The court of first instance dismissed the claim. It ruled that the cameras could not record any footage of the claimant’s private life inside his house because (i) the cameras were not real; (ii) they were merely deterrent, and (iii) they were too far away from the claimant’s plot.

The Provincial Court of Appeal of the Balearic Islands reversed the first instance judgment and ordered the respondent to stop any interference with the claimant’s right to privacy and to refrain from that behavior in the future. According to the Provincial Court of Appeal of the Balearic Islands, the essence of the right to privacy is that “everyone is entitled to enjoy reasonable tranquility and peace of mind.” Precisely because the claimant had no way to know that the cameras were not real, them being there although they were not recording still affected the claimant’s tranquility and peace of mind.
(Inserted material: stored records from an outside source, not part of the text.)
(* ===== verification/_CoqProject ===== *)
-Q . S2P
Prelude.v
ModArith.v
Machine.v
Doubles.v
Gmp.v
PrimeGap.v
PaillierUtils.v
PowMod.v
Paillier.v
PaillierFacts.v
PaillierProps.v
CrtPack.v
PyPaillier.v
PyPaillierProps.v
Aby3Op.v
PartyProg.v
MpcDiv.v
MpcDivProps.v
Regression.v
Aby3ML.v
MLOrder.v
ExprParse.v
ExprConfig.v
ExprLocal.v
ExprMpc.v
MpcCompare.v
MpcProg.v
SharedOps.v
Parallel.v
StrUtil.v
Json.v
Common.v
PsiData.v
PsiTyped.v
Statistics.v
StatProps.v
Wire.v
PsiNet.v
NetMany.v
Psi.v
PsiKkrt.v
TeePsi.v
PsiTask.v
PyPsi.v
MpcStatistics.v
MpcTask.v
Launcher.v
Arithmetic.v
ArithProps.v
Logistic.v
LogisticProps.v
MissingVal.v
Abnormal.v
MissingProps.v
MetaService.v
CsvFile.v
Config.v
DataStore.v
Drivers.v
DatasetService.v
DatasetProps.v
Worker.v
NodeImpl.v
Dispatch.v
DispatchProps.v
Peers.v
Grpc.v
Channels.v
Exchange.v
Download.v
Commands.v
Cli.v
CliProps.v
Execute.v
ExecuteProps.v
PirOperator.v
PirProps.v
PirTask.v
PirTaskProps.v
The Supreme Court upheld the Provincial Court’s ruling. In line with the Provincial Court of Appeal, the Supreme Court argued that no one should endure the constant uncertainty of whether the camera facing his or her yard is recording, particularly if (as in the case at hand) the camera’s external appearance does not reveal if it is working.

According to the Supreme Court’s judgment, the claimant was unable “to fully enjoy his right to privacy, since he could only achieve this in a state of tranquility and peace of mind that was disrupted by the cameras.” Because of this, “the claimant had reasonable doubts about whether he was being watched in his private life.”

It is a noteworthy judgment. The facts of the case hardly fall within the scope of Article 7 of Act 1/82 regarding civil protection of the right to honor, personal and family privacy and image itself, since this provision precludes capturing, recording and playing images and footage, and it refers to means suitable for those actions. However, the Supreme Court’s judgment confirmed the interpretation of certain provincial courts regarding video surveillance cameras.

This judgment will likely have a significant impact on any clashes between the right to privacy and freedom of information and expression. We will pay attention to its application.